First stop - a short fence hop in Long Island City and onto a pier to meet and listen to Marie Lorenz, a New York based artist who builds and sails her own canoes under the title Tide and Current Taxi. She had docked briefly in LIC with her canoe and two passengers on their way to Roosevelt Island and Renwick's Ruin, in order to give an impromptu talk on the power of currents and how she uses them in her project. She told us about how the East River is one of the largest collection of tidal currents in the hemisphere, and by using those streams to propel her boat, she harnesses nature to get where she wants to go.
Next up, a lengthy bus ride to somewhere upstate - nearby Beacon NY - where we crawled through a strategically cut hole in a chain link fence and scampered off to a swimming nook.

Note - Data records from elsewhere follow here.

(** X13.  For boats whose VPH and product-compliance values are [null] or
    finite numbers, [avgVph] is computed from exactly the VPH values the
    boats report on the two networks, the NIPR values of NMCI boats being
    left out: their sum in double arithmetic, from the left, divided by
    their number; [avgCompliance] is computed likewise from the product
    compliances and capped at 100.  Both are 0 when nothing is reported and
    never NaN, and each is the arithmetic mean rounded to the nearest double
    (capped at 100 for the compliance) when no sum met on the way is
    rounded. *)
Theorem stats_averages_are_means boats :
  forallb typed_readings boats = true ->
  let st := calculateStats boats in
  let vph := readings "vramNiprRaVph" "vramSiprRaVph" boats in
  let compliance :=
    readings "essNiprProductCompliance" "essSiprProductCompliance" boats in
  avgVph st = double_mean vph
  /\ avgCompliance st = capped_double_mean compliance
  /\ double_mean [] = Fin 0 /\ capped_double_mean [] = Fin 0
  /\ avgVph st <> NaN /\ avgCompliance st <> NaN
  /\ (exact_sums vph = true -> avgVph st = round_double (arithmetic_mean vph))
  /\ (exact_sums compliance = true ->
      avgCompliance st = Math_min_100 (round_double (arithmetic_mean compliance))).
Proof.
  intros Htyped. cbn zeta.
  set (vph := readings "vramNiprRaVph" "vramSiprRaVph" boats).
  set (compliance :=
         readings "essNiprProductCompliance" "essSiprProductCompliance" boats).
  assert (avgVph (calculateStats boats) = double_mean vph
          /\ avgCompliance (calculateStats boats) = capped_double_mean compliance)
    as [Hv Hc].
  { unfold calculateStats. cbn [avgVph avgCompliance].
    rewrite forallb_forall in Htyped.
    rewrite !collected_readings; cycle 1.
    { apply Forall_forall. intros b Hb%list_elem_of_In%Htyped.
      split; apply typed_reading; try done; apply list_elem_of_In; simpl; tauto. }
    { apply Forall_forall. intros b Hb%list_elem_of_In%Htyped.
      split; apply typed_reading; try done; apply list_elem_of_In; simpl; tauto. }
    rewrite !length_fmap. unfold total, vnum. rewrite !total_numbers.
    fold vph compliance. fold (double_sum vph) (double_sum compliance).
    split; [by destruct vph | by destruct compliance]. }
  rewrite Hv, Hc. split; [done|]. split; [done|]. split; [done|]. split; [done|].
  split; [apply double_mean_not_NaN|].
  split; [apply Math_min_100_at_most, double_mean_not_NaN|]. split.
  - apply exact_double_mean.
  - intros He. unfold capped_double_mean. by rewrite (exact_double_mean _ He).
Qed.

End StatsAverages.

(** A fleet of two: a healthy boat and an NMCI boat whose NIPR values are
    left out.  The three VPH values are 1.5, 1.2 and 1.2. *)
Lemma stats_averages_are_means_witness :
  forallb typed_readings [ createHealthyBoat ∅; createNmciBoat ∅ ] = true
  /\ readings "vramNiprRaVph" "vramSiprRaVph" [ createHealthyBoat ∅; createNmciBoat ∅ ]
     = [ 3 # 2; 5404319552844595 # 4503599627370496; 5404319552844595 # 4503599627370496 ]
  /\ avgVph (calculateStats [ createHealthyBoat ∅; createNmciBoat ∅ ])
     = double_mean [ 3 # 2; 5404319552844595 # 4503599627370496;
                     5404319552844595 # 4503599627370496 ].
Proof.
  split; [vm_compute; reflexivity|]. split; [vm_compute; reflexivity|].
  assert (readings "vramNiprRaVph" "vramSiprRaVph"
            [ createHealthyBoat ∅; createNmciBoat ∅ ]
          = [ 3 # 2; 5404319552844595 # 4503599627370496;
              5404319552844595 # 4503599627370496 ]) as <- by (vm_compute; reflexivity).
  refine (proj1 (stats_averages_are_means [ createHealthyBoat ∅; createNmciBoat ∅ ] _)).
  vm_compute; reflexivity.
Defined.

Lemma count_Forall2 {A B : Type} (R : A -> B -> Prop) (p : A -> bool) (q : B -> bool)
    xs ys :
  Forall2 R xs ys -> (forall x y, R x y -> p x = q y) ->
  length (List.filter p xs) = length (List.filter q ys).
Proof.
  intros HR Hpq. induction HR as [|x y xs ys Hxy _ IH]; [done|].
  cbn [List.filter]. rewrite (Hpq x y Hxy). destruct (q y); simpl; by rewrite IH.
Qed.

Section AllRisksFacts.
Context `{Host}.

Lemma score_returns thresholds acc b :
  score thresholds acc b
  = match calculateRisk b thresholds with
    | Ok r => Ok (acc ++ [ {| fields := <["riskLevel" := VStr (tier_text (level r))]> b;
                              riskReasons := reasons r |} ])
    | Throw => Throw
    end.
Proof. reflexivity. Qed.

Lemma for_each_score thresholds boats : forall acc bs,
  for_each (score thresholds) boats acc = Ok bs ->
  exists new, bs = acc ++ new /\ Forall2 (scored_as thresholds) boats new.
Proof.
  induction boats as [|b boats IH]; intros acc bs; cbn [for_each].
  - intros [= <-]. exists []. by rewrite app_nil_r.
  - rewrite score_returns. destruct (calculateRisk b thresholds) as [r|] eqn:Hr;
      unfold_result; [|done].
    intros (new & -> & Hnew)%IH. eexists (_ :: new).
    split; [by rewrite <- app_assoc|]. constructor; [|done]. by exists r.
Qed.

Lemma calculateAllRisks_scored boats thresholds bs :
  calculateAllRisks boats thresholds = Ok bs ->
  Forall2 (scored_as thresholds) boats bs.
Proof.
  unfold calculateAllRisks. intros (new & -> & Hnew)%for_each_score.
  simpl. eapply Forall2_impl; [exact Hnew|].
  intros b s (r & Hr & Hs). exists r. split; [|done]. by destruct thresholds.
Qed.

Lemma scored_tier thresholds b s x :
  scored_as thresholds b s ->
  is_text (tier_text x) (prop (fields s) "riskLevel")
  = bool_decide (tier_of thresholds b = Some x).
Proof.
  intros (r & Hr & -> & _). unfold tier_of. rewrite Hr, prop_insert_eq.
  by destruct (level r), x.
Qed.

(** X14.  After [calculateAllRisks], every boat carries the tier
    [calculateRisk] gives it, so that [calculateStats] counts every boat under
    exactly one tier: the three counters are the numbers of boats of each tier
    and add up to the number of boats. *)
Theorem stats_after_calculateAllRisks boats thresholds bs :
  calculateAllRisks boats thresholds = Ok bs ->
  let st := calculateStats (fields <$> bs) in
  let count x :=
    length (List.filter (fun b => bool_decide (tier_of thresholds b = Some x)) boats) in
  totalBoats st = length boats
  /\ stats_highRiskCount st = count HIGH
  /\ stats_medRiskCount st = count MED
  /\ stats_lowRiskCount st = count LOW
  /\ (stats_highRiskCount st + stats_medRiskCount st + stats_lowRiskCount st
      = totalBoats st)%nat.
Proof.
  intros Hbs%calculateAllRisks_scored. cbn zeta.
  assert (Forall2 (fun m b => exists s, scored_as thresholds b s /\ m = fields s)
                  (fields <$> bs) boats) as Hall.
  { apply Forall2_fmap_l, Forall2_flip. eapply Forall2_impl; [exact Hbs|].
    intros b s Hs. by exists s. }
  assert (forallb rated (fields <$> bs) = true) as Hrated.
  { apply forallb_forall. intros m Hm%list_elem_of_In.
    assert (Forall (fun m => rated m = true) (fields <$> bs)) as Hr.
    { eapply Forall2_Forall_l; [exact Hall|]. apply Forall_true.
      intros b m0 (s & (r & _ & Hf & _) & ->). unfold rated.
      rewrite Hf, prop_insert_eq. by destruct (level r). }
    rewrite Forall_forall in Hr. auto. }
  destruct (calculateStats_counts (fields <$> bs)) as (Htotal & Hsum).
  specialize (Hsum Hrated). rewrite <- Htotal in Hsum.
  split. { rewrite Htotal, length_fmap. symmetry. by eapply Forall2_length. }
  split; [|split; [|split; [|exact Hsum]]];
    unfold calculateStats;
    cbn [stats_highRiskCount stats_medRiskCount stats_lowRiskCount];
    rewrite tick_count; cbn [Nat.add];
    apply (count_Forall2 _ _ _ _ _ Hall); intros m b (s & Hs & ->).
  - apply (scored_tier _ _ _ HIGH Hs).
  - change "HIGH" with (tier_text HIGH). change "MED" with (tier_text MED).
    rewrite (scored_tier _ _ _ HIGH Hs), (scored_tier _ _ _ MED Hs).
    unfold tier_of. by destruct (calculateRisk b thresholds) as [[[] ?]|].
  - change "HIGH" with (tier_text HIGH). change "MED" with (tier_text MED).
    change "LOW" with (tier_text LOW).
    rewrite (scored_tier _ _ _ HIGH Hs), (scored_tier _ _ _ MED Hs),
      (scored_tier _ _ _ LOW Hs).
    unfold tier_of. by destruct (calculateRisk b thresholds) as [[[] ?]|].
Qed.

This nook boasted a couple jump-off points, between 20 and 40 feet up, a picnic area (just a bunch of flattened-off rocks) and most excitingly, another handmade boat, painted tomato-red. This boat came courtesy of Paula Zaslavsky and her partner Dylan Gauthier, two sharp young Brooklynites who used to run the Empty Vessel Project but now work on an ongoing DIY boat building project, Mare Liberum. In between homemade peach cocktails and lunch; before and after trips in their lovely boat and a brief talk about how anybody can build their own pond-worthy sailing vessel; once intrepid venturers had had their fill of divebombing off the rocky steps into the swimming hole, Jeff announced it was time to move on. Farewell gorgeous swimming hole! We had 2 more art-water projects to hit.

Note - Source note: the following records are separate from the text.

Definition _invalidate_connection (tenant_id connection_type : string) : M unit :=
  modify (with_self (λ m,
    set_tenant_connections (nested_pop (_tenant_connections m) tenant_id connection_type) m)) ;;;
  modify (with_self (λ m,
    set_connection_created_at (nested_pop (_connection_created_at m) tenant_id connection_type) m)) ;;;
  modify (with_self (λ m,
    set_failed_connections (nested_pop (_failed_connections m) tenant_id connection_type) m)).

Definition _is_failure_expired (tenant_id connection_type : string) : M bool :=
  let* failed := gets (λ w, _failed_connections (self w)) in
  match failed !! tenant_id with
  | None => ret true
  | Some of_tenant =>
      match of_tenant !! connection_type with
      | None => ret true
      | Some failed_at =>
          let* t := now in
          let age := (t - failed_at)%Z in
          ret (_failed_connection_ttl <? age)%Z
      end
  end.

Definition _mark_connection_failed (tenant_id connection_type : string) : M unit :=
  let* t := now in
  modify (with_self (λ m,
    set_failed_connections (nested_set (_failed_connections m) tenant_id connection_type t) m)).

Definition _is_creds_cache_stale (tenant_id creds_type : string) : M bool :=
  let* stamps := gets (λ w, _creds_cache_timestamps (self w)) in
  match stamps !! tenant_id with
  | None => ret true
  | Some of_tenant =>
      match of_tenant !! creds_type with
      | None => ret true
      | Some cached_at =>
          let* t := now in
          let age := (t - cached_at)%Z in
          ret (_creds_cache_ttl <? age)%Z
      end
  end.

(** [MCPServerStreamableHttp(params=..., name=..., ...)] *)
Definition new_server (name url : string) (headers : list (string * string))
  (timeout : Z) (retries : nat) : M MCPServerStreamableHttp :=
  let* i := new_object in
  ret {| obj_id := i;
         name := name;
         params_url := url;
         params_headers := headers;
         params_timeout := timeout;
         max_retry_attempts := retries |}.

(** *** [get_quickbooks_mcp] *)

(** STEP 1 of [get_quickbooks_mcp]: the credentials, from the cache when it
    has a fresh entry for the tenant, from the store otherwise. *)
Definition quickbooks_fetch_and_cache (env : Env) (tenant_id : string)
  : M (option QuickBooksCreds) :=
  let* creds := await_get_quickbooks_credentials env tenant_id in
  match creds with
  | Some c =>
      modify (with_self (λ m,
        set_quickbooks_creds_cache (<[tenant_id := Some c]> (_quickbooks_creds_cache m)) m)) ;;;
      let* t := now in
      modify (with_self (λ m,
        set_creds_cache_timestamps
          (nested_set (_creds_cache_timestamps m) tenant_id "quickbooks" t) m)) ;;;
      ret creds
  | None => ret creds
  end.

Definition quickbooks_credentials (env : Env) (tenant_id : string)
  : M (option QuickBooksCreds) :=
  let* cache := gets (λ w, _quickbooks_creds_cache (self w)) in
  match cache !! tenant_id with
  | Some cached =>
      let* stale := _is_creds_cache_stale tenant_id "quickbooks" in
      if negb stale then ret cached
      else quickbooks_fetch_and_cache env tenant_id
  | None => quickbooks_fetch_and_cache env tenant_id
  end.

(** [cached_token and cached_token != current_token] *)
Definition token_refreshed (cached_token : option string) (current_token : string) : bool :=
  match cached_token with
  | None => false
  | Some tok => truthy_str tok && negb (String.eqb tok current_token)
  end.

Definition quickbooks_headers (creds : QuickBooksCreds) : list (string * string) :=
  [ ("jsonrpc", "2.0");
    ("Content-Type", "application/json, text/event-stream");
    ("Authorization", "Bearer " ++ access_token creds);
    ("x-quickbooks-realm-id", realm_id creds) ].

(** STEP 5 of [get_quickbooks_mcp]: the two nested [try] blocks. *)
Definition quickbooks_create (env : Env) (tenant_id : string) (creds : QuickBooksCreds)
  : M (option MCPServerStreamableHttp) :=
  try_except
    (let* attempt :=
       try_except
         (let* server := new_server ("QB_MCP_" ++ tenant_id) (accounts_mcp_server env)
                           (quickbooks_headers creds) 8 1 in
          let* mcp_server := await_enter_async_context env server in
          ret (Some mcp_server))
         (λ e, match e with
               | TimeoutError | CancelledError =>
                   Some (_mark_connection_failed tenant_id "quickbooks" ;;; ret None)
               | Exception =>
                   Some (_mark_connection_failed tenant_id "quickbooks" ;;; ret None)
               end) in
     match attempt with
     | None => ret None
     | Some mcp_server =>
         modify (with_self (λ m,
           set_tenant_connections
             (nested_set (_tenant_connections m) tenant_id "quickbooks" mcp_server) m)) ;;;
         modify (with_self (λ m,
           set_tenant_tokens (<[tenant_id := access_token creds]> (_tenant_tokens m)) m)) ;;;
         let* t := now in
         modify (with_self (λ m,
           set_connection_created_at
             (nested_set (_connection_created_at m) tenant_id "quickbooks" t) m)) ;;;
         ret (Some mcp_server)
     end)
    (λ e, if is_Exception e
          then Some (_mark_connection_failed tenant_id "quickbooks" ;;; ret None)
          else None).

(** STEPS 2 to 5 of [get_quickbooks_mcp], once credentials are there. *)
Definition quickbooks_connect (env : Env) (tenant_id : string) (creds : QuickBooksCreds)
  : M (option MCPServerStreamableHttp) :=
  let current_token := access_token creds in
  let* cached_token := gets (λ w, _tenant_tokens (self w) !! tenant_id) in
  (if token_refreshed cached_token current_token
   then _invalidate_connection tenant_id "quickbooks"
   else ret tt) ;;;
  let* stale := _is_connection_stale tenant_id "quickbooks" in
  (if stale then _invalidate_connection tenant_id "quickbooks" else ret tt) ;;;
  let* cached := gets (λ w, nested_get (_tenant_connections (self w)) tenant_id "quickbooks") in
  match cached with
  | Some mcp => ret (Some mcp)
  | None =>
      let* expired := _is_failure_expired tenant_id "quickbooks" in
      if negb expired then ret None
      else
        _ensure_exit_stack ;;;
        assert_exit_stack ;;;
        quickbooks_create env tenant_id creds
  end.

Definition get_quickbooks_mcp (env : Env) (tenant_id : string)
  : M (option MCPServerStreamableHttp) :=
  let* lock := _get_tenant_lock tenant_id in
  let* creds := quickbooks_credentials env tenant_id in
  match creds with
  | None => ret None
  | Some creds => quickbooks_connect env tenant_id creds
  end.

(** *** [_get_google_sheets_credentials] *)

Definition sheets_creds_of (connection : GoogleSheetsConnection) : SheetsCreds :=
  {| refresh_token := conn_refresh_token connection;
     inventory_workbook_id := conn_inventory_workbook_id connection;
     inventory_worksheet_name := conn_inventory_worksheet_name connection;
     orders_workbook_id := conn_orders_workbook_id connection;
     orders_worksheet_name := conn_orders_worksheet_name connection |}.

(** The part after the cache check: query the store, cache what it says
    (also when it says there is no connection) and stamp the entry.  The
    comparison of [token_expires_at] with the clock only prints. *)
Definition sheets_fetch_and_cache (env : Env) (tenant_id : string)
  : M (option SheetsCreds) :=
  let* connection := await_select_google_sheets_connection env tenant_id in
  let creds := sheets_creds_of <$> connection in
  modify (with_self (λ m,
    set_sheets_creds_cache (<[tenant_id := creds]> (_sheets_creds_cache m)) m)) ;;;
  let* t := now in
  modify (with_self (λ m,
    set_creds_cache_timestamps (nested_set (_creds_cache_timestamps m) tenant_id "sheets" t) m)) ;;;
  ret creds.

Definition _get_google_sheets_credentials (env : Env) (tenant_id : string)
  : M (option SheetsCreds) :=
  let* cache := gets (λ w, _sheets_creds_cache (self w)) in
  match cache !! tenant_id with
  | Some cached =>
      let* stale := _is_creds_cache_stale tenant_id "sheets" in
      if negb stale then ret cached
      else sheets_fetch_and_cache env tenant_id
  | None => sheets_fetch_and_cache env tenant_id
  end.

(** *** [get_global_mcp] *)

(** [if creds.get(key): headers[header] = creds[key]] *)
Definition optional_header (header : string) (value : option string)
  : list (string * string) :=
  match value with
  | Some v => if truthy_str v then [(header, v)] else []
  | None => []
  end.

(** STEP 5 of [get_global_mcp]; the list keeps the insertion order of the
    dictionary. *)
Definition global_headers (tenant_id : string) (sheets_creds : option SheetsCreds)
  : list (string * string) :=
  [ ("jsonrpc", "2.0");
    ("Content-Type", "application/json, text/event-stream");
    ("x-tenant-id", tenant_id) ] ++
  match sheets_creds with
  | Some c =>
      [ ("x-user-refresh-token", refresh_token c) ] ++
      optional_header "x-inventory-workbook-id" (inventory_workbook_id c) ++
      optional_header "x-inventory-worksheet-name" (inventory_worksheet_name c) ++
      optional_header "x-orders-workbook-id" (orders_workbook_id c) ++
      optional_header "x-orders-worksheet-name" (orders_worksheet_name c)
  | None => []
  end.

After an ice cream and coffee hit in downtown Beacon, we drove until we came to a clearing in the road, and crossing through some bushes and over some very active Amtrak rail lines, until we were standing on the banks of the Hudson. Off in the distance was a crumbling shell of what seemed to be a castle. This was the big exploration - Bannerman's Castle, on Pollopel Island. And Jeff, in all his rational, madcap determination, was going to get us over there.
After a few back and forth trips via one leaky canoe, one tippy kayak and two rockin' zephyr motorboats, the majority of us were on the island, and free to wander around and take magnificent pictures of this unbelievable ruin. Really. Click ahead and see the slideshow.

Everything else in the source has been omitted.